Return the run of lines below that opens with the line containing "aggregated : Aggregated;" and closes with the line containing "Definition real (q", keeping each one exact.
Segment Start: Data for review
Definition ofNat (n : nat) : Q := inject_Z (Z.of_nat n).

Definition avgCpu (rs : list Snapshot) : option JS.number :=
  JS.or_null (JS.div (sumAfter cpu rs) (ofNat (length rs))).

Definition avgRam (rs : list Snapshot) : option JS.number :=
  JS.or_null (JS.div (sumAfter ram rs) (ofNat (length rs))).

Definition avgGpu (rs : list Snapshot) : option JS.number :=
  JS.or_null (JS.div (sumAfter gpu rs) (ofNat (length (sampled gpu rs)))).

(** The aggregate of [runScenario], from "Calculate aggregate metrics" to the
    [aggregated] literal. *)
Definition aggregate (config : Config.t) (results : Results) : Aggregated :=
  let sortedLatencies := sortQ (latencies results) in
  let sortedTtfts := sortZ (ttfts results) in
  let totalTokens := sumZ (tokenCounts results) in
  let totalTime := (sumQ (latencies results) / 1000)%Q in
  let tps := if Qlt_le_dec 0 totalTime then (inject_Z totalTokens / totalTime)%Q else 0%Q in
  let tpot :=
    if (0 <? length (allInterTokenDelays results))%nat
    then Some (inject_Z (sumZ (allInterTokenDelays results))
               / ofNat (length (allInterTokenDelays results)))%Q
    else None in
  let gen_tps :=
    match tpot with
    | Some t => if Qlt_le_dec 0 t then Some (1000 / t)%Q else None
    | None => None
    end in
  {| tps := tps;
     ttft := if (0 <? length sortedTtfts)%nat
             then sortedTtfts !! (length sortedTtfts / 2)%nat else None;
     tpot := tpot;
     gen_tps := gen_tps;
     latency_p50 := calculatePercentile sortedLatencies 50;
     latency_p95 := calculatePercentile sortedLatencies 95;
     latency_p99 := calculatePercentile sortedLatencies 99;
     error_rate := JS.scale (JS.div (inject_Z (errors results))
                                    (inject_Z (Config.iterations config))) 100;
     timeout_rate := JS.scale (JS.div (inject_Z (timeouts results))
                                      (inject_Z (Config.iterations config))) 100;
     cpu_avg := avgCpu (resourceSnapshots results);
     ram_avg := avgRam (resourceSnapshots results);
     gpu_avg := avgGpu (resourceSnapshots results);
     total_tokens := totalTokens;
     total_iterations := Config.iterations config;
     successful_iterations :=
       Config.iterations config - errors results - timeouts results |}.

Example percentile_100 :
  percentileIndex 100 50 = 49 /\ percentileIndex 100 95 = 94 /\ percentileIndex 100 99 = 98.
Proof. vm_compute. auto. Qed.

(** ** Storage *)

(** The status of a run: ['running'], ['completed'] or ['failed']. *)
Inductive Status := running | completed | failed.

#[global] Instance Status_eq_dec : EqDecision Status.
Proof. solve_decision. Defined.

(** A row of [benchmark_runs]; [hardware_info] is left out. *)
Module Run.
Record t := mk {
  id : string;
  suite_name : string;
  model_ids : list string;
  config : Config.t;
  status : Status;
  started_at : Z;
  completed_at : option Z
}.
End Run.

(** The [resultRecord] of [runBenchmark]:
    [{id, run_id, model_id, scenario, ...result.aggregated, raw_data}]. *)
Module ResultRecord.
Record t := mk {
  id : string;
  run_id : string;
  model_id : string;
  scenario : string;
  aggregated : Aggregated;
  raw_data : Results
}.
End ResultRecord.

(** A row of the SQLite table [benchmark_results]: the REAL columns are
    nullable, [raw_data] is the JSON text of the raw results. *)
Module ResultRow.
Record t := mk {
  id : string;
  run_id : string;
  model_id : string;
  scenario : string;
  tps : option JS.number;
  ttft : option JS.number;
  tpot : option JS.number;
  gen_tps : option JS.number;
  latency_p50 : option JS.number;
  latency_p95 : option JS.number;
  latency_p99 : option JS.number;
  error_rate : option JS.number;
  timeout_rate : option JS.number;
  cpu_avg : option JS.number;
  ram_avg : option JS.number;
  gpu_avg : option JS.number;
  raw_data : option Results;
  created_at : Z
}.
End ResultRow.

Module LogEntry.
Record t := mk {
  id : Z;
  entity_type : string;
  entity_id : string;
  level : string;
  message : string;
  created_at : Z
}.
End LogEntry.

(** A result as the store hands it back: the object kept by the JSON
    store ([{...result, created_at}]) or a row of the SQLite table. *)
Inductive StoredResult :=
| Kept (r : ResultRecord.t) (created_at : Z)
| Row (r : ResultRow.t).

Module Storage.

Record t := mk {
  useJson : bool;
  models : gmap string Descriptor.t;
  benchmark_runs : gmap string Run.t;
  benchmark_results : gmap string (list StoredResult);
  results_table : list ResultRow.t;
  logs : list LogEntry.t
}.

Definition empty (useJson : bool) : t := mk useJson ∅ ∅ ∅ [] [].

(** [value || null] for the binding of a REAL column. *)
Definition bind (v : option JS.number) : option JS.number :=
  match v with
  | Some n => JS.or_null n
  | None => None
  end.

Definition real (q : Q) : option JS.number := Some (JS.Fin q).
Definition int (z : Z) : option JS.number := Some (JS.Fin (inject_Z z)).

Definition getModel (st : t) (id : string) : option Descriptor.t :=
  models st !! id.

Definition saveBenchmarkRun (st : t) (run : Run.t) : t :=
  mk (useJson st) (models st) (<[Run.id run := run]> (benchmark_runs st))
     (benchmark_results st) (results_table st) (logs st).

(** [updateBenchmarkRun(id, {status, completed_at})]; an unknown id is left
    alone by both stores. *)
Definition updateBenchmarkRun (st : t) (id : string) (status : Status) (completed_at : Z) : t :=
  mk (useJson st) (models st)
     (alter (fun run => Run.mk (Run.id run) (Run.suite_name run) (Run.model_ids run)
                               (Run.config run) status (Run.started_at run)
                               (Some completed_at))
            id (benchmark_runs st))
     (benchmark_results st) (results_table st) (logs st).

Definition getBenchmarkRun (st : t) (id : string) : option Run.t :=
  benchmark_runs st !! id.

(** The row that the INSERT of [saveBenchmarkResult] binds. *)
Definition toRow (result : ResultRecord.t) (now : Z) : ResultRow.t :=
  let a := ResultRecord.aggregated result in
  ResultRow.mk
    (ResultRecord.id result)
    (ResultRecord.run_id result)
    (ResultRecord.model_id result)
    (ResultRecord.scenario result)
    (bind (real (tps a)))
    (bind (ttft a ≫= int))
    (bind (tpot a ≫= real))
    (bind (gen_tps a ≫= real))
    (bind (latency_p50 a ≫= real))
    (bind (latency_p95 a ≫= real))
    (bind (latency_p99 a ≫= real))
    (bind (Some (error_rate a)))
    (bind (Some (timeout_rate a)))
    (bind (cpu_avg a))
    (bind (ram_avg a))
    (bind (gpu_avg a))
    (Some (ResultRecord.raw_data result))
    now.

Definition saveBenchmarkResult (st : t) (result : ResultRecord.t) (now : Z) : t :=
  if useJson st then
    let run_id := ResultRecord.run_id result in
    let kept := default [] (benchmark_results st !! run_id) in
    mk (useJson st) (models st) (benchmark_runs st)
       (<[run_id := kept ++ [Kept result now]]> (benchmark_results st))
       (results_table st) (logs st)
  else
    mk (useJson st) (models st) (benchmark_runs st) (benchmark_results st)
       (results_table st ++ [toRow result now]) (logs st).

Definition getBenchmarkResults (st : t) (runId : string) : list StoredResult :=
  if useJson st then default [] (benchmark_results st !! runId)
  else Row <$> filter (fun r => ResultRow.run_id r = runId) (results_table st).

Definition created (r : StoredResult) : Z :=
  match r with
  | Kept _ at_ => at_
  | Row row => ResultRow.created_at row
  end.

(** Newest first. *)
Definition newer (a b : StoredResult) : Prop := created b <= created a.

#[global] Instance newer_dec a b : Decision (newer a b).
Proof. unfold newer. apply _. Defined.

Definition getAllBenchmarkResults (st : t) : list StoredResult :=
  if useJson st then
    merge_sort newer (concat (snd <$> map_to_list (benchmark_results st)))
  else merge_sort newer (Row <$> results_table st).

(** [saveLog]; the JSON store keeps the last 1000 entries. *)
Definition saveLog (st : t) (entityType entityId level message : string) (now : Z) : t :=
  let entry := LogEntry.mk (Z.of_nat (length (logs st)) + 1)
                           entityType entityId level message now in
  let logs' := logs st ++ [entry] in
  mk (useJson st) (models st) (benchmark_runs st) (benchmark_results st) (results_table st)
     (if useJson st then drop (length logs' - 1000)%nat logs' else logs').

(** The fields of a result read back from the store; [None] is [null] (or a
    column the table does not have). *)
Definition read_error_rate (r : StoredResult) : option JS.number :=
  match r with
  | Kept rec _ => Some (error_rate (ResultRecord.aggregated rec))
  | Row row => ResultRow.error_rate row
  end.

Definition read_timeout_rate (r : StoredResult) : option JS.number :=
  match r with
  | Kept rec _ => Some (timeout_rate (ResultRecord.aggregated rec))
  | Row row => ResultRow.timeout_rate row
  end.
Segment End: Data for review
**Output for this task:**
  aggregated : Aggregated;
  raw_data : Results
}.
End ResultRecord.

(** A row of the SQLite table [benchmark_results]: the REAL columns are
    nullable, [raw_data] is the JSON text of the raw results. *)
Module ResultRow.
Record t := mk {
  id : string;
  run_id : string;
  model_id : string;
  scenario : string;
  tps : option JS.number;
  ttft : option JS.number;
  tpot : option JS.number;
  gen_tps : option JS.number;
  latency_p50 : option JS.number;
  latency_p95 : option JS.number;
  latency_p99 : option JS.number;
  error_rate : option JS.number;
  timeout_rate : option JS.number;
  cpu_avg : option JS.number;
  ram_avg : option JS.number;
  gpu_avg : option JS.number;
  raw_data : option Results;
  created_at : Z
}.
End ResultRow.

Module LogEntry.
Record t := mk {
  id : Z;
  entity_type : string;
  entity_id : string;
  level : string;
  message : string;
  created_at : Z
}.
End LogEntry.

(** A result as the store hands it back: the object kept by the JSON
    store ([{...result, created_at}]) or a row of the SQLite table. *)
Inductive StoredResult :=
| Kept (r : ResultRecord.t) (created_at : Z)
| Row (r : ResultRow.t).

Module Storage.

Record t := mk {
  useJson : bool;
  models : gmap string Descriptor.t;
  benchmark_runs : gmap string Run.t;
  benchmark_results : gmap string (list StoredResult);
  results_table : list ResultRow.t;
  logs : list LogEntry.t
}.

Definition empty (useJson : bool) : t := mk useJson ∅ ∅ ∅ [] [].

(** [value || null] for the binding of a REAL column. *)
Definition bind (v : option JS.number) : option JS.number :=
  match v with
  | Some n => JS.or_null n
  | None => None
  end.

Definition real (q : Q) : option JS.number := Some (JS.Fin q).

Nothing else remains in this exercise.